**Your assignment**
Copy verbatim the material from its first line to the line that holds "rounding of each", including that line.

**Available data**

(** * Quaternion calculator: the algebra engine, the value holder and the
      memory reducer

    A shallow embedding of

    - [src/app/libs/Quaternion.ts]   (class [TSMT$Quaternion]),
    - [src/app/state/definitions/Q.ts] (class [Q]),
    - [src/app/state/reducers/quaternion.reducers.ts] ([memoryReducer]).

    A JavaScript [number] is an IEEE 754 binary64 datum, which is what
    Rocq's primitive [float] is, so the engine is run on [float].  The
    methods themselves are written once, over the operations they use
    ([Arith]), which [float] provides; where a statement measures a length,
    a finite double is read as the real number it stands for and the
    rounding of each operation is accounted for.

    Instances of [TSMT$Quaternion] are mutable objects that are passed around
    by reference, so they live in an explicit heap and methods are programs
    of a state-and-exception monad over that heap. *)

From Stdlib Require Import ZArith Floats Reals Lia Lra Psatz String.
From stdpp Require Import base option list gmap strings.
Lemma write_points_frame (u : User.t) (us : list User.t) :
  Forall2
    (fun v v' =>
       User._id v' = User._id v /\ User.username v' = User.username v /\
       (User._id v <> User._id u -> v' = v))
    us (UserModel.write_points u us).
Proof.
  induction us as [ | v us IH ]; cbn [UserModel.write_points map];
    constructor; [ | exact IH].
  destruct (N.eqb (User._id v) (User._id u)) eqn:Hv.
  - apply N.eqb_eq in Hv. cbn. repeat split. congruence.
  - auto.
Qed.

(** C6. A claim answered with 200 leaves every stored player in place
    with its identifier and username, changes no player other than the
    claimed one, and leaves the history as it was but for one record
    appended at its end. *)
Theorem claim_points_frame (env : Env) (body : json) (w w' : World) (r : Response) :
  post_claim_points schema env body w = (r, w') ->
  status r = 200 ->
  exists u h,
    In u (users (db w)) /\
    Forall2
      (fun v v' =>
         User._id v' = User._id v /\ User.username v' = User.username v /\
         (User._id v <> User._id u -> v' = v))
      (users (db w)) (users (db w')) /\
    PointHistory.userId h = User._id u /\
    pointhistories (db w') = pointhistories (db w) ++ [h].
Proof.
  intros Hres Hst.
  pose proof (post_claim_points_cases env body w) as H. cbn zeta in H.
  rewrite Hres in H.
  destruct (fst (UserModel.findById schema (query_fault env)
                   (get_field "userId" body) w))
    as [[u | ] | message] eqn:Hu.
  - destruct (save_fault env), (create_fault env);
      injection H as -> ->; cbn [status] in Hst; try discriminate.
    apply findById_found in Hu as (_ & Hin & _).
    eexists u, _. cbn [db users pointhistories with_users].
    split; [exact Hin | ].
    split; [ | split; [ | reflexivity]; reflexivity].
    apply (write_points_frame (User.set_points u _)).
  - injection H as -> ->. discriminate.
  - injection H as -> ->. discriminate.
Qed.

Lemma claimed_amount (env : Env) (body : json) (w : World) (a t : Z) :
  json_body (fst (post_claim_points schema env body w)) = Claimed a t ->
  a = draw (random env).
Proof.
  pose proof (post_claim_points_cases env body w) as H. cbn zeta in H.
  destruct (fst (UserModel.findById schema (query_fault env)
                   (get_field "userId" body) w)) as [[u | ] | message].
  - destruct (save_fault env), (create_fault env); rewrite H; cbn;
      congruence.
  - rewrite H. discriminate.
  - rewrite H. discriminate.
Qed.

End Claim.

(** C9. The amount a claim awards is the draw computed from
    [Math.random()] alone: two claims answered with an award, on any stores,
    with any bodies and schemas, award the same amount when their random
    numbers are the same. *)
Theorem claim_points_amount_independent
    (schema1 schema2 : Schema) (env1 env2 : Env) (body1 body2 : json)
    (w1 w2 : World) (a1 t1 a2 t2 : Z) :
  json_body (fst (post_claim_points schema1 env1 body1 w1)) = Claimed a1 t1 ->
  json_body (fst (post_claim_points schema2 env2 body2 w2)) = Claimed a2 t2 ->
  random env1 = random env2 ->
  a1 = draw (random env1) /\ a2 = draw (random env2) /\ a1 = a2.
Proof.
  intros H1 H2 Hr.
  apply claimed_amount in H1. apply claimed_amount in H2.
  repeat split; congruence.
Qed.

(** ** [POST /users] *)

Section Register.

Variable schema : Schema.

Lemma post_users_cases (env : Env) (body : json) (w : World) :
  let res := post_users schema env body w in
  let bumped := {| db := db w; next_id := N.succ (next_id w) |} in
  match castUsername schema (get_field "username" body), save_fault env with
  | inr message, _ | inl _, Some message =>
      res = ({| status := 400; json_body := Error message |}, bumped)
  | inl name, None =>
      let u := {| User._id := next_id w; User.username := name;
                  User.points := User.default_points |} in
      res = ({| status := 201; json_body := Created u |},
             with_users bumped (users (db w) ++ [u]))
  end.
Proof.
  cbn zeta.
  unfold post_users, try_catch, bind, UserModel.create, UserModel.save_new,
    fresh_id, store_call, throw, ret.
  cbn [fst snd].
  destruct (castUsername schema (get_field "username" body)) as [name | message];
    [destruct (save_fault env) | ]; reflexivity.
Qed.

(** C8. A registration answered with 201 returns the created player: it
    has 0 points, the identifier the generator issued (which no stored
    player has, identifiers in the store being older than the generator's
    counter), and the username the schema made of the request's; the
    player is appended to the collection, whose earlier players and the
    history are unchanged; and a following [GET /users] lists it. *)
Theorem register_creates_player (env : Env) (body : json) (w w' : World)
        (r : Response) :
  post_users schema env body w = (r, w') ->
  status r = 201 ->
  exists u,
    json_body r = Created u /\
    User.points u = 0 /\
    User._id u = next_id w /\
    castUsername schema (get_field "username" body) = inl (User.username u) /\
    users (db w') = users (db w) ++ [u] /\
    pointhistories (db w') = pointhistories (db w) /\
    ((forall v, In v (users (db w)) -> (User._id v < next_id w)%N) ->
     forall v, In v (users (db w)) -> User._id v <> User._id u) /\
    (forall env', query_fault env' = None ->
       exists us, fst (get_users env' w') = {| status := 200; json_body := Users us |}
                  /\ In u us).
Proof.
  intros Hres Hst.
  pose proof (post_users_cases env body w) as H. cbn zeta in H.
  rewrite Hres in H.
  destruct (castUsername schema (get_field "username" body)) as [name | message];
    [destruct (save_fault env) | ];
    injection H as -> ->; cbn [status] in Hst; try discriminate.
  eexists. split; [reflexivity | ].
  cbn [User.points User._id User.username with_users db users pointhistories].
  repeat (split; [reflexivity | ]).
  split.
  - intros Hold v Hv Heq. apply Hold in Hv. rewrite Heq in Hv.
    now apply N.lt_irrefl in Hv.
  - intros env' Hq. rewrite get_users_run, Hq. cbn [fst].
    eexists. split; [reflexivity | ].
    apply (Permutation_in _ (Permutation_sym (sort_desc_perm _ _))).
    cbn [with_users db users]. apply in_or_app. right. now left.
Qed.

(** C10. [POST /users] reads the request body through its [username]
    field only: two bodies with the same [username] give the same answer
    and the same store, whatever else they hold; and a created player has
    0 points, whatever [points] the body supplies. *)
Theorem register_reads_username_only (env : Env) (body1 body2 : json) (w : World) :
  get_field "username" body1 = get_field "username" body2 ->
  post_users schema env body1 w = post_users schema env body2 w /\
  forall u, json_body (fst (post_users schema env body1 w)) = Created u ->
            User.points u = 0.
Proof.
  intros Heq. split.
  - unfold post_users. now rewrite Heq.
  - intros u.
    pose proof (post_users_cases env body1 w) as H. cbn zeta in H.
    destruct (castUsername schema (get_field "username" body1)) as [name | message];
      [destruct (save_fault env) | ]; rewrite H; cbn [fst json_body];
      try discriminate.
    now intros [= <-].
Qed.

End Register.

(** ** Startup *)

Section Seed.

Variable schema : Schema.

Lemma create_all_run (names : list string) (w : World) :
  UserModel.create_all schema names w
  = (Ok (drafts_from schema (next_id w) names),
     {| db := db w; next_id := next_id w + N.of_nat (List.length names) |}).
Proof.
  revert w. induction names as [ | name names IH ]; intros w.
  - cbn. unfold ret. do 2 f_equal. destruct w; cbn. f_equal. lia.
  - cbn [UserModel.create_all drafts_from List.length].
    unfold bind at 1. unfold UserModel.create at 1.
    unfold bind at 1. unfold fresh_id at 1. unfold ret at 1.
    unfold bind at 1. rewrite IH. cbn [db next_id]. unfold ret.
    do 2 f_equal. lia.
Qed.

Lemma validate_all_accepted (n : N) (names : list string) :
  (forall name, In name names ->
     castUsername schema (Some (JString name)) = inl name) ->
  UserModel.validate_all (drafts_from schema n names) = inr (new_users n names).
Proof.
  revert n. induction names as [ | name names IH ]; intros n Hok.
  - reflexivity.
  - cbn [drafts_from UserModel.validate_all new_users].
    rewrite (Hok name (or_introl eq_refl)).
    rewrite IH; [reflexivity | ]. intros x Hx. apply Hok. now right.
Qed.

Lemma validate_all_range (n : N) (names : list string) (us : list User.t) :
  UserModel.validate_all (drafts_from schema n names) = inr us ->
  Forall (fun u => User.points u = 0 /\
                   (n <= User._id u < n + N.of_nat (List.length names))%N) us.
Proof.
  revert n us. induction names as [ | name names IH ]; intros n us.
  - cbn. intros [= <-]. constructor.
  - cbn [drafts_from UserModel.validate_all List.length].
    destruct (castUsername schema (Some (JString name))); [ | discriminate].
    destruct (UserModel.validate_all (drafts_from schema (N.succ n) names))
      as [message | us'] eqn:Hv; [discriminate | ].
    intros [= <-]. constructor.
    + cbn. split; [reflexivity | lia].
    + specialize (IH _ _ Hv). eapply Forall_impl; [ | exact IH].
      cbn beta. intros u [Hp Hr]. split; [exact Hp | lia].
Qed.

Lemma new_users_names (n : N) (names : list string) :
  map User.username (new_users n names) = names.
Proof.
  revert n. induction names as [ | name names IH ]; intros n; cbn;
    [ | rewrite IH]; reflexivity.
Qed.

Lemma new_users_points (n : N) (names : list string) :
  Forall (fun u => User.points u = 0) (new_users n names).
Proof.
  revert n. induction names as [ | name names IH ]; intros n; cbn;
    constructor; [reflexivity | apply IH].
Qed.

Lemma insertMany_accepted (names : list string) (w : World) :
  (forall name, In name names ->
     castUsername schema (Some (JString name)) = inl name) ->
  UserModel.insertMany schema None names w
  = (Ok (new_users (next_id w) names),
     with_users
       {| db := db w; next_id := next_id w + N.of_nat (List.length names) |}
       (users (db w) ++ new_users (next_id w) names)).
Proof.
  intros Hok. unfold UserModel.insertMany, bind.
  rewrite create_all_run, (validate_all_accepted _ _ Hok). reflexivity.
Qed.

(** Whatever the schema and the faults, [insertMany] only adds players
    with zero points and fresh identifiers. *)
Lemma insertMany_extends (fault : option string) (names : list string) (w : World) :
  extends w (snd (UserModel.insertMany schema fault names w)).
Proof.
  unfold UserModel.insertMany, bind. rewrite create_all_run.
  destruct (UserModel.validate_all (drafts_from schema (next_id w) names))
    as [message | us] eqn:Hv.
  - unfold throw, extends. cbn [snd db next_id users pointhistories].
    split; [reflexivity | ]. split; [lia | ].
    exists []. rewrite app_nil_r. split; [reflexivity | constructor].
  - unfold store_call, extends.
    destruct fault as [message | ];
      cbn [snd db next_id users pointhistories with_users].
    + split; [reflexivity | ]. split; [lia | ].
      exists []. rewrite app_nil_r. split; [reflexivity | constructor].
    + split; [reflexivity | ]. split; [lia | ].
      exists us. split; [reflexivity | ].
      now apply validate_all_range.
Qed.

Lemma extends_refl (w : World) : extends w w.
Proof.
  split; [reflexivity | ]. split; [lia | ].
  exists []. rewrite app_nil_r. split; [reflexivity | constructor].
Qed.

Lemma seed_extends (env : Env) (w : World) :
  extends w (snd (seed schema env w)).
Proof.
  unfold seed, bind, UserModel.countDocuments, store_call.
  destruct (query_fault env); cbn [fst snd]; [apply extends_refl | ].
  destruct (Nat.eqb (List.length (users (db w))) 0); [ | apply extends_refl].
  pose proof (insertMany_extends (save_fault env) initialUsers w) as H.
  destruct (UserModel.insertMany schema (save_fault env) initialUsers w)
    as [[us | message] w1]; exact H.
Qed.

(** C7. With a schema that accepts the ten default names as they are:
    startup on an empty player collection, when its two store calls
    succeed, inserts exactly the ten default players in the order of the
    list, each with 0 points, and a following [GET /users] returns exactly
    these ten; startup on a collection that is not empty leaves the whole
    state as it was. *)
Theorem seed_inserts_defaults (env : Env) (w : World) :
  (forall name, In name initialUsers ->
     castUsername schema (Some (JString name)) = inl name) ->
  (users (db w) = [] -> query_fault env = None -> save_fault env = None ->
   let w' := snd (seed schema env w) in
   fst (seed schema env w) = Ok tt /\
   map User.username (users (db w')) = initialUsers /\
   List.length (users (db w')) = 10%nat /\
   Forall (fun u => User.points u = 0) (users (db w')) /\
   pointhistories (db w') = pointhistories (db w) /\
   (forall env', query_fault env' = None ->
      fst (get_users env' w')
      = {| status := 200; json_body := Users (users (db w')) |}) /\
   (forall env', snd (seed schema env' w') = w')) /\
  (users (db w) <> [] -> snd (seed schema env w) = w).
Proof.
  intros Hok. split.
  - intros Hempty Hq Hs. cbn zeta.
    unfold seed, bind, UserModel.countDocuments, store_call.
    rewrite Hq, Hs, Hempty. cbn [List.length Nat.eqb].
    rewrite (insertMany_accepted initialUsers w Hok). unfold ret.
    cbn [fst snd with_users db users pointhistories]. rewrite Hempty.
    cbn [app].
    split; [reflexivity | ].
    split; [apply new_users_names | ].
    split; [rewrite <- (length_map User.username), new_users_names; reflexivity | ].
    split; [apply new_users_points | ].
    split; [reflexivity | ].
    split.
    + intros env' Hq'. rewrite get_users_run, Hq'.
      cbn [fst snd with_users db users pointhistories app].
      now rewrite (sort_desc_constant User.points 0 _ (new_users_points _ _)).
    + intros env'. unfold seed, bind, UserModel.countDocuments, store_call.
      destruct (query_fault env'); reflexivity.
  - intros Hne. unfold seed, bind, UserModel.countDocuments, store_call.
    destruct (query_fault env); [reflexivity | ].
    destruct (users (db w)) as [ | u us ]; [contradiction | reflexivity].
Qed.
(** Whatever the strategy and the action, a call of the executor that
    returned success is followed by calls that write nothing, provided the
    two slots of the pair are different flash areas. *)
Lemma executor_second_call_is_noop (strategy : swap_strategy)
    (action i : Z) (st st1 : fstate) :
  FLASH_AREA_IMAGE_PRIMARY pf i <> FLASH_AREA_IMAGE_SECONDARY pf i ->
  swap_executor pf strategy action i st = (Ok tt, st1) ->
  swap_executor pf strategy action i st1 = (Ok tt, st1).
Proof.
  intros Hne Hrun. pose proof Hrun as Hfirst.
  unfold swap_executor in Hrun.
  apply bind_ok_inv in Hrun. destruct Hrun as (pa & s0 & Hopen & Hrun).
  apply flash_area_open_ok_inv in Hopen. destruct Hopen as [-> Hpa].
  apply bind_ok_inv in Hrun. destruct Hrun as (sa & s0 & Hopen & Hrun).
  apply flash_area_open_ok_inv in Hopen. destruct Hopen as [-> Hsa].
  destruct (copy_done (decode_trailer pf (fa_trailer pa)) =? BOOT_FLAG_SET).
  { injection Hrun as <-. exact Hfirst. }
  destruct (negb (is_swap_action action)).
  { injection Hrun as <-. exact Hfirst. }
  destruct (negb (image_valid pf sa)); [discriminate Hrun|].
  destruct (BOOT_SET_SWAP_INFO i action) as [info |]; [|discriminate Hrun].
  apply bind_ok_inv in Hrun. destruct Hrun as ([] & s1 & _ & Hrun).
  apply bind_ok_inv in Hrun. destruct Hrun as ([] & s2 & _ & Hrun).
  apply bind_ok_inv in Hrun. destruct Hrun as ([] & s3 & _ & Hrun).
  apply bind_ok_inv in Hrun. destruct Hrun as ([] & s4 & Hcommit & Herase).
  apply commit_sets_copy_done in Hcommit.
  destruct Hcommit as (a & Ha & Hcd).
  destruct (erase_keeps_other _ _ _ _ _ Hne Ha Herase) as [Hp1 [sa1 Hs1]].
  unfold swap_executor, bind, flash_area_open.
  rewrite Hp1, Hs1, Hcd. reflexivity.
Qed.

End Completion.

(** ** Revert, confirm, decide again *)

Section SelfHeal.

Context (pf : platform).

(** The sentinel is not the erased pattern, so an erased trailer reads
    with Unset magic. *)
Hypothesis magic_not_blank :
  boot_img_magic pf <> replicate (Z.to_nat BOOT_MAGIC_SZ) (erased_val pf).








End SelfHeal.

(** The scenario on [demo_platform]: an unconfirmed test boot is decided
    Revert; the revert is executed, the image is confirmed, and the next
    decision is None. *)
Example revert_self_heal_scenario :
  let st := demo_state (demo_flash tr_test_unconfirmed tr_no_request) in
  let st1 := snd (swap_executor demo_platform ScratchBased
                    BOOT_SWAP_TYPE_REVERT 0 st) in
  let st2 := snd (boot_set_confirmed_multi demo_platform 0 st1) in
  boot_swap_type_multi demo_platform 0 (fs_flash st) = BOOT_SWAP_TYPE_REVERT /\
  fst (swap_executor demo_platform ScratchBased BOOT_SWAP_TYPE_REVERT 0 st)
    = Ok tt /\
  fst (boot_set_confirmed_multi demo_platform 0 st1) = Ok tt /\
  boot_swap_type_multi demo_platform 0 (fs_flash st2) = BOOT_SWAP_TYPE_NONE.
Proof. repeat split; by_evaluation. Qed.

**Response to this task**
(** * Quaternion calculator: the algebra engine, the value holder and the
      memory reducer

    A shallow embedding of

    - [src/app/libs/Quaternion.ts]   (class [TSMT$Quaternion]),
    - [src/app/state/definitions/Q.ts] (class [Q]),
    - [src/app/state/reducers/quaternion.reducers.ts] ([memoryReducer]).

    A JavaScript [number] is an IEEE 754 binary64 datum, which is what
    Rocq's primitive [float] is, so the engine is run on [float].  The
    methods themselves are written once, over the operations they use
    ([Arith]), which [float] provides; where a statement measures a length,
    a finite double is read as the real number it stands for and the
    rounding of each operation is accounted for.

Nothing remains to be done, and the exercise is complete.